The tenant and Sayed commenced this action against the landlord and the defendant Junction Management, the landlord's managing agent, alleging, inter alia, that the landlord unreasonably withheld its consent to the proposed assignment, in violation of the lease.   The defendants counterclaimed, inter alia, to recover unpaid rent and additional rent, including real estate taxes, and water and sewer charges.

After a nonjury trial, the Supreme Court dismissed the complaint finding that the landlord did not unreasonably withhold its consent to the proposed assignments of the lease.   The Supreme Court also determined, inter alia, that the 1996 Lease Modification was valid, and fixed the amount due the landlord for unpaid rent and additional rent at $150,393.19, exclusive of interest, and entered judgment accordingly.   The portion of that award attributable to unpaid rent was calculated in accordance with the rent schedule set forth in the 1996 Lease Modification subject to annual rent increases of three percent pursuant to the lease.   The appeal and cross appeal ensued.

 Upon weighing “the relative probative force of conflicting testimony as well as conflicting inferences which may be drawn therefrom” (Matter of Fasano v. State of New York, 113 A.D.2d 885, 888, 493 N.Y.S.2d 805;  see Northern Westchester Professional Park Assoc. v. Town of Bedford, 60 N.Y.2d 492, 499, 470 N.Y.S.2d 350, 458 N.E.2d 809;  We're Assocs. Co. v. Rodin Sportswear, 288 A.D.2d 465, 734 N.Y.S.2d 104), we conclude that since the landlord did not execute the 1996 Lease Modification, it was unenforceable.   Therefore, the Supreme Court's calculation of the amount of rent arrears due to the landlord for the period beginning in October 1998 should have been based on the monthly rental amount set forth in the lease, as modified only by the 1995 Lease Modification.

In addition, the stipulation of settlement negotiated by the parties in the nonpayment proceeding provided that the tenant was responsible for 80% of the real estate taxes due through June 30, 1999.   However, the stipulation did not otherwise modify the lease provision governing the payment of real estate taxes which provided that the tenant was responsible to pay as additional rent “all taxes imposed on the land and building known as 82-03 Roosevelt Avenue,” the location of the leased premises.   Thus, in calculating that portion of the award for additional rent attributable to real estate taxes, the Supreme Court should have determined that the tenant was responsible for 100%, not 80%, of such taxes accruing after June 30, 1999.

 Since the 1996 Lease Modification was unenforceable, the landlord was entitled to the rent due pursuant to the lease, as amended only by the 1995 Lease Modification.   It was undisputed that the tenant refused to tender that amount, rather, the tenant paid the lesser amount of rent due pursuant to the 1996 Lease Modification.   Thus, it was not unreasonable for the landlord to withhold its consent to the proposed assignment to Digital City (see Hunan 7 (N.Y.C.) v.

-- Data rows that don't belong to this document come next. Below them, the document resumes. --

(** ** Lemmas: dumping a table *)

Definition record_of (kv : str * str) : DBRecord := mkRecord (fst kv) (snd kv).

Lemma Append_ok recs line :
  str_size line < 2 ^ 63 ->
  wf_Append (Ret recs : DBDumpFileBuffer) line = (Ret (recs ++ [record_of (line_record line)]), Status.OK).
Proof. intros Hs. simpl. unfold Append. cbn [mbind result_bind]. by rewrite parse_line_spec. Qed.

Lemma Append_lines recs (kvs : list (str * str)) :
  Forall (fun kv => str_size (table_line kv) < 2 ^ 63) kvs ->
  foldl (fun dst kv => fst (wf_Append dst (table_line kv))) (Ret recs : DBDumpFileBuffer) kvs
  = Ret (recs ++ map (record_of ∘ line_record ∘ table_line) kvs).
Proof.
  intros Hs. revert recs. induction Hs as [|kv kvs Hkv Hs IH]; intros recs; cbn [foldl map].
  - by rewrite app_nil_r.
  - rewrite Append_ok by done. cbn [fst]. rewrite IH, <- app_assoc. done.
Qed.

(** The records of a scan that ends in status [s]. *)
Definition scan_records (kvs : list (str * str)) (s : Status.Status) : list DBRecord :=
  map (record_of ∘ line_record ∘ table_line) kvs
  ++ (if Status.ok s then [] else [record_of (line_record (iterator_error s))]).

Lemma scan_records_quote_free kvs :
  Forall quote_free kvs -> scan_records kvs Status.OK = map entry_record kvs.
Proof.
  intros Hq. unfold scan_records. simpl. rewrite app_nil_r.
  induction Hq as [|kv kvs Hkv Hq IH]; simpl; [done|]. rewrite IH, table_line_record by done. done.
Qed.

Section dump_lemmas.
Context `{os : !OS}.

Definition scan_small (kvs : list (str * str)) (s : Status.Status) : Prop :=
  Forall (fun kv => str_size (table_line kv) < 2 ^ 63) kvs /\ str_size (iterator_error s) < 2 ^ 63.

Lemma DumpTable_records fs path data kvs s :
  fs_read fs path = Some data -> scan_table path data = Ret (Entries kvs s) -> scan_small kvs s ->
  DumpTable fs path (Ret [] : DBDumpFileBuffer) = Ret (Ret (scan_records kvs s), Status.OK).
Proof.
  intros Hf Hs [Hk He]. unfold DumpTable. rewrite Hf, Hs. cbn [mbind result_bind]. rewrite Append_lines by done. cbn [app].
  unfold scan_records. destruct (Status.ok s); cbn [negb]; [by rewrite app_nil_r|].
  by rewrite Append_ok.
Qed.

(** [dumpSSTable] on a table that opens: its records, and no other effect. *)
Lemma dumpSSTable_ok path w data kvs s :
  GuessType path = Some kTableFile -> fs_read (w_fs w) path = Some data ->
  scan_table path data = Ret (Entries kvs s) -> scan_small kvs s ->
  dumpSSTable path w = (w, Ret (scan_records kvs s)).
Proof.
  intros Hg Hf Hs Hk. unfold dumpSSTable, mbind, M_bind, gets.
  unfold DumpFile. rewrite Hg, (DumpTable_records _ _ _ _ _ Hf Hs Hk). done.
Qed.

(** Whatever else happens to a table file, the result is an empty list and a line
    on the error stream. *)
Lemma dumpSSTable_error path w st :
  GuessType path = Some kTableFile -> Status.ok st = false ->
  (fs_read (w_fs w) path = None /\ st = PosixError_ENOENT path \/
   exists data, fs_read (w_fs w) path = Some data /\ scan_table path data = Ret (OpenError st)) ->
  dumpSSTable path w =
  (fst (put_cerr ($"Cannot dump ssTable: " ++ path ++ $" status: " ++ Status.ToString st ++ nl) w), Ret []).
Proof.
  intros Hg Hst Hc. unfold dumpSSTable, mbind, M_bind, gets. unfold DumpFile. rewrite Hg.
  unfold DumpTable. destruct Hc as [[-> ->]|(data & -> & ->)]; cbn [mbind result_bind]; [|rewrite Hst]; done.
Qed.

End dump_lemmas.

(** ** Properties *)

(** [Append] understands every line: for any line shorter than 2^63 bytes the
    wrapped positions stay inside the line, no [substr] throws (so the [noexcept]
    of [dumpSSTable] holds), and the record added is the text between the first two
    quotes and the text after the third, each extended to the end of the line when
    the closing quote is missing. *)
Theorem Append_never_throws recs line :
  str_size line < 2 ^ 63 ->
  Append (Ret recs) line = (Ret (recs ++ [record_of (line_record line)]), Status.OK).
Proof. apply Append_ok. Qed.



(** C40: a table whose scan ends with an error still dumps as a success, and the
    error message itself becomes a record: its key and its value are both the whole
    message line. *)
Theorem iterator_error_becomes_record `{os : !OS} path w data kvs s :
  GuessType path = Some kTableFile -> fs_read (w_fs w) path = Some data ->
  scan_table path data = Ret (Entries kvs s) -> scan_small kvs s -> Forall quote_free kvs ->
  Status.ok s = false -> quote ∉ Status.ToString s ->
  dumpSSTable path w =
  (w, Ret (map entry_record kvs ++ [mkRecord (iterator_error s) (iterator_error s)])).
Proof.
  intros Hg Hf Hs Hk Hq Hst Hns. rewrite (dumpSSTable_ok _ _ _ _ _ Hg Hf Hs Hk).
  unfold scan_records. rewrite Hst. do 3 f_equal.
  - rewrite <- (scan_records_quote_free kvs) by done. unfold scan_records. simpl. by rewrite app_nil_r.
  - assert (quote ∉ iterator_error s) as Hn.
    { unfold iterator_error. rewrite !not_elem_of_app. split_and!; [const_notin|done|const_notin]. }
    assert (after_quote (iterator_error s) = iterator_error s /\
            before_quote (iterator_error s) = iterator_error s) as [Ha Hb].
    { destruct (quote_cases (iterator_error s)) as [(_ & _ & -> & ->)|(a & b & E & _)]; [done|].
      exfalso. apply Hn. rewrite E. set_solver. }
    unfold line_record. rewrite !Ha, Hb. done.
Qed.

(** the comparison operators of [DBRecord]: [<], [<=] and [>] follow the byte
    order of the keys, but [==] and [>=] are written as [<], so that no record
    equals itself and [==] never holds between records with the same key. *)
Theorem DBRecord_operators a b :
  DBRecordOps.op_lt a b = match str_compare (keyData a) (keyData b) with Lt => true | _ => false end /\
  DBRecordOps.op_gt a b = DBRecordOps.op_lt b a /\
  DBRecordOps.op_le a b = negb (DBRecordOps.op_gt a b) /\
  DBRecordOps.op_eq a a = false /\ DBRecordOps.op_ge a a = false /\
  (DBRecordOps.op_eq a b = true -> keyData a <> keyData b).
Proof.
  unfold DBRecordOps.op_lt, DBRecordOps.op_gt, DBRecordOps.op_le, DBRecordOps.op_eq, DBRecordOps.op_ge,
    DBRecordOps.getKey, str_lt, str_le. rewrite !str_compare_refl.
  rewrite (str_compare_antisym (keyData a) (keyData b)).
  split_and!; try done; try by destruct (str_compare (keyData a) (keyData b)).
  intros H E. by rewrite E, str_compare_refl in H.
Qed.

(** ** Concrete runs *)

(** Tables for the runs: the entries [Key1 .. Keyn], in blocks of one entry. *)
Definition demo_entry (k : nat) : str * str :=
  (ikey ($"Key" ++ dec (Z.of_nat (S k))) (Z.of_nat (S k)), $"Value" ++ dec (Z.of_nat (S k))).

Definition demo_sst_options : Options := mkOptions false 1 16 kSnappyCompression None.

Definition demo_sst (n : nat) : str :=
  match build_table (C := internal_comparator BytewiseComparator) (PT := port_plain) demo_sst_options (demo_entry <$> seq 0 n) with
  | Ret (data, _) => data
  | _ => []
  end.

Definition demo_tables (name contents : str) : World :=
  demo_world (mkFS {[ $"../out/./db/t" := {[ name := contents ]} ]} ∅).

Section dumper_witnesses.
#[local] Existing Instance demo_os.

Lemma Append_never_throws_witness :
  Append (Ret []) ($"'Key1' @ 1 : val => 'Value1") =
  (Ret ([] ++ [record_of (line_record ($"'Key1' @ 1 : val => 'Value1"))]), Status.OK).
Proof. apply (Append_never_throws [] ($"'Key1' @ 1 : val => 'Value1")). vm_compute. reflexivity. Defined.

Definition demo_path : str := $"../out/./db/t/000005.ldb".
Definition demo_two : World := demo_tables ($"000005.ldb") (demo_sst 2).



(** A table of three blocks; the type of the second is not one of the format. *)
Definition demo_broken : World := demo_tables ($"000005.ldb") (<[63%nat := Byte.x07]> (demo_sst 3)).

Lemma iterator_error_becomes_record_witness :
  let s := Status.Corruption ($"bad block type") [] in
  dumpSSTable demo_path demo_broken
  = (demo_broken,
     Ret (map entry_record [demo_entry 0; demo_entry 2] ++ [mkRecord (iterator_error s) (iterator_error s)])).
Proof.
  intros s. apply (iterator_error_becomes_record demo_path demo_broken (<[63%nat := Byte.x07]> (demo_sst 3))
    [demo_entry 0; demo_entry 2] s).
  - vm_compute. reflexivity.
  - vm_compute. reflexivity.
  - vm_compute. reflexivity.
  - split; [repeat constructor|]; vm_compute; reflexivity.
  - repeat constructor; const_notin.
  - reflexivity.
  - const_notin.
Defined.

Example demo_dump :
  snd (dumpSSTable demo_path demo_two) = Ret [mkRecord ($"Key1") ($"Value1"); mkRecord ($"Key2") ($"Value2")].
Proof. vm_compute. reflexivity. Qed.

End dumper_witnesses.
Lemma main_changelog_product_is_none_witness :
  main (L:=sample_lib)
    (Args (lit "generate_whatsnew") (lit "ic") (Some (lit "IDEA")) None None
       false None false) sample_world
  = (Ok 0,
     printed (VStr (page_html (lit "None")
                      (List.concat (List.map (expected_entry (L:=sample_lib))
                                      sample_releases)))) sample_world).
Proof.
  apply (main_changelog_product_is_none (L:=sample_lib)).
  - reflexivity.
  - vm_compute. reflexivity.
  - repeat constructor.
Defined.

Lemma main_skip_validation_witness :
  main (L:=sample_lib) sample_unvalidated sample_world
  = (Ok 0, printed (VStr (lit "./ide-2.tar.gz")) (sample_downloaded "2")).
Proof.
  apply (main_skip_validation (L:=sample_lib) sample_unvalidated sample_world
           sample_releases (sample_release "2023.2" "2")
           (VStr (sample_link "2")));
    vm_compute; reflexivity.
Defined.

Lemma main_no_match_without_sys_witness :
  main (L:=sample_lib)
    (sample_arguments "checksum_url" (Some (lit "2022.3")) None)
    sample_world_without_sys
  = (Raise (NameError (lit "sys")), sample_world_without_sys).
Proof.
  apply (main_no_match_without_sys (L:=sample_lib) _ _ sample_releases);
    vm_compute; reflexivity.
Defined.

Lemma main_checksum_failure_without_sys_witness :
  fst (main (L:=sample_lib)
         (sample_arguments "download" None (Some (lit "2")))
         sample_world_without_sys)
  = Raise (NameError (lit "sys")).
Proof.
  rewrite (main_checksum_failure_without_sys (L:=sample_lib)
             (sample_arguments "download" None (Some (lit "2")))
             sample_world_without_sys
             sample_releases (sample_release "2023.2" "2")
             (VStr (sample_link "2")) (lit "./ide-2.tar.gz")
             (snd (download (L:=sample_lib) (VStr (sample_link "2")) (lit ".")
                     sample_world_without_sys))
             (lit "e3b0c44298fc1c149afbf4c8996fb92427ae41e4649b934ca495991b7852b855"));
    vm_compute; reflexivity.
Defined.

Lemma main_code_case_witness :
  main (L:=sample_lib)
    (with_code (lit "IC") (sample_arguments "build" None None)) sample_world
  = main (L:=sample_lib) (sample_arguments "build" None None) sample_world.
Proof.
  apply (main_code_case (L:=sample_lib) (sample_arguments "build" None None)).
  reflexivity.
Defined.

Ding, 216 A.D.2d 356, 628 N.Y.S.2d 534;  Leeirv Corp. v. S & E Realty Co., 178 A.D.2d 403, 577 N.Y.S.2d 106) on the ground that the tenant failed to pay the amounts due for rent and additional rent.

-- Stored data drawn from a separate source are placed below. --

(** * HAR / CCS deployment headers: configuration, taxonomy and label tables

    A shallow embedding of the generated C headers

    - [har_config.h]          (baseline profile),
    - [har_config_phase1.h]   (phase-1 profile),
    - [labels_all.h]          (per-session label tables and the registry),

    followed by the properties that the design document states about them.

    Conventions.  A C [int] is a [Z] (the functions below only compare their
    argument with constants, so no wrap-around can occur); [uint8_t] and
    [uint16_t] values are [Z] reduced modulo [2^8] and [2^16]; a [float]
    literal [d.ddddf] is kept as the decimal rational that is written in the
    header and is given its binary32 value by [Float32.of_lit]. *)

From Stdlib Require Import ZArith QArith List Bool String Ascii Lia Lqa.
From Stdlib Require Import Floats.SpecFloat.
Import ListNotations.

Open Scope Z_scope.

(** ** C scalar types *)

Module CTypes.

Definition int := Z.
Definition INT_MIN : Z := - 2 ^ 31.
Definition INT_MAX : Z := 2 ^ 31 - 1.
Definition in_int (z : Z) : Prop := INT_MIN <= z <= INT_MAX.

(** Conversion of a size to [uint8_t] / [uint16_t]. *)
Definition to_uint8 (z : Z) : Z := z mod 2 ^ 8.
Definition to_uint16 (z : Z) : Z := z mod 2 ^ 16.

(** [sizeof(a)/sizeof(a[0])] for an array given by its initialiser. *)
Definition array_count {A : Type} (a : list A) : Z := Z.of_nat (List.length a).

End CTypes.

(** ** IEEE-754 binary32, the type of the [f]-suffixed literals *)

Module Float32.

Definition prec : Z := 24.
Definition emax : Z := 128.

Definition float := spec_float.

(** An integer that fits the significand converts exactly. *)
Definition of_Z (z : Z) : float := binary_normalize prec emax z 0 false.

(** The value of the literal whose decimal text denotes [q]: the correctly
    rounded quotient of numerator and denominator, both of which are exact
    in binary32 for every literal of the headers. *)
Definition of_lit (q : Q) : float :=
  SFdiv prec emax (of_Z (Qnum q)) (of_Z (Zpos (Qden q))).

Definition add : float -> float -> float := SFadd prec emax.
Definition eqb : float -> float -> bool := SFeqb.
Definition ltb : float -> float -> bool := SFltb.
Definition leb : float -> float -> bool := SFleb.

Definition zero : float := of_Z 0.
Definition one : float := of_Z 1.

End Float32.

(** ** The 4-class operational taxonomy

    [// Returns: 0=Locomotion, 1=Transition, 2=Stationary, 3=Unknown] *)

Definition Locomotion : Z := 0.
Definition Transition : Z := 1.
Definition Stationary : Z := 2.
Definition Unknown : Z := 3.

(** ** [har_config.h] *)

Module HarConfig.

(* Model architecture *)
Definition HAR_INPUT_LENGTH : Z := 100.
Definition HAR_INPUT_CHANNELS : Z := 3.
Definition HAR_N_CLASSES : Z := 12.
Definition HAR_UNKNOWN_CLASS_ID : Z := 12.

(* Calibration parameters *)
Definition HAR_TEMPERATURE : Q := 0.7320.
Definition HAR_TAU_UNKNOWN : Q := 0.5800.

(* U/S/CCS parameters *)
Definition CCS_ALPHA : Q := 0.6.
Definition CCS_BETA : Q := 0.4.
Definition CCS_THETA_LOW : Q := 0.40.
Definition CCS_THETA_HIGH : Q := 0.70.
Definition CCS_WINDOW_SIZE : Z := 10.
Definition CCS_MIN_DWELL_MS : Z := 2000.

(* BLE advertising intervals (ms) *)
Definition BLE_INTERVAL_QUIET : Z := 2000.
Definition BLE_INTERVAL_UNCERTAIN : Z := 500.
Definition BLE_INTERVAL_ACTIVE : Z := 100.
Definition BLE_INTERVAL_FALLBACK : Z := 1000.

(* Class names (12-class internal) *)
Definition HAR_CLASS_NAMES : list string :=
  [ "Standing"; "Sitting"; "Lying"; "Walking"; "Stairs"; "Bends"; "Arms";
    "Crouch"; "Cycling"; "Jogging"; "Running"; "Jump"; "Unknown" ]%string.

(* 4-class operational mapping *)
Definition map_to_4class (class_12 : CTypes.int) : CTypes.int :=
  if class_12 =? 12 then 3
  else if (class_12 =? 3) || (class_12 =? 8) || (class_12 =? 9)
          || (class_12 =? 10) then 0
  else if (class_12 =? 4) || (class_12 =? 5) || (class_12 =? 6)
          || (class_12 =? 7) || (class_12 =? 11) then 1
  else if (class_12 =? 0) || (class_12 =? 1) || (class_12 =? 2) then 2
  else 3.

End HarConfig.

(** ** [har_config_phase1.h] *)

Module HarConfigPhase1.

(* Model architecture *)
Definition HAR_INPUT_LENGTH : Z := 100.
Definition HAR_INPUT_CHANNELS : Z := 3.
Definition HAR_N_CLASSES : Z := 12.
Definition HAR_UNKNOWN_CLASS_ID : Z := 12.

(* Calibration parameters (from recalibration) *)
Definition HAR_TEMPERATURE : Q := 0.7320.
Definition HAR_TAU_UNKNOWN : Q := 0.5800.

(* U/S/CCS parameters *)
Definition CCS_ALPHA : Q := 0.6.
Definition CCS_BETA : Q := 0.4.

(* Phase 1 recommended thresholds *)
Definition CCS_THETA_LOW : Q := 0.15.
Definition CCS_THETA_HIGH : Q := 0.35.

Definition CCS_WINDOW_SIZE : Z := 10.

(* Phase 1 recommended dwell time *)
Definition CCS_MIN_DWELL_MS : Z := 1000.

(* BLE advertising intervals (ms) *)
Definition BLE_INTERVAL_QUIET : Z := 2000.
Definition BLE_INTERVAL_UNCERTAIN : Z := 500.
Definition BLE_INTERVAL_ACTIVE : Z := 100.
Definition BLE_INTERVAL_FALLBACK : Z := 1000.

(* Class names (12-class internal) *)
Definition HAR_CLASS_NAMES : list string :=
  [ "Standing"; "Sitting"; "Lying"; "Walking"; "Stairs"; "Bends"; "Arms";
    "Crouch"; "Cycling"; "Jogging"; "Running"; "Jump"; "Unknown" ]%string.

 The standard for determining whether consent was unreasonably withheld is based upon a consideration of objective factors, including “the subtenant's suitability for the particular building, the legality of the proposed use and the nature of the occupancy” (Astoria Bedding, Mr. Sleeper Bedding Ctr. v. Northside Partnership, 239 A.D.2d 775, 776, 657 N.Y.S.2d 796).   Therefore, the Supreme Court also properly determined that the landlord did not unreasonably withhold its consent to the assignment to Checkers, since the proposed use was materially different from the use specified under the lease.   Accordingly, the Supreme Court properly dismissed the first cause of action to recover damages for breach of a lease by unreasonably withholding and delaying consent to its assignment.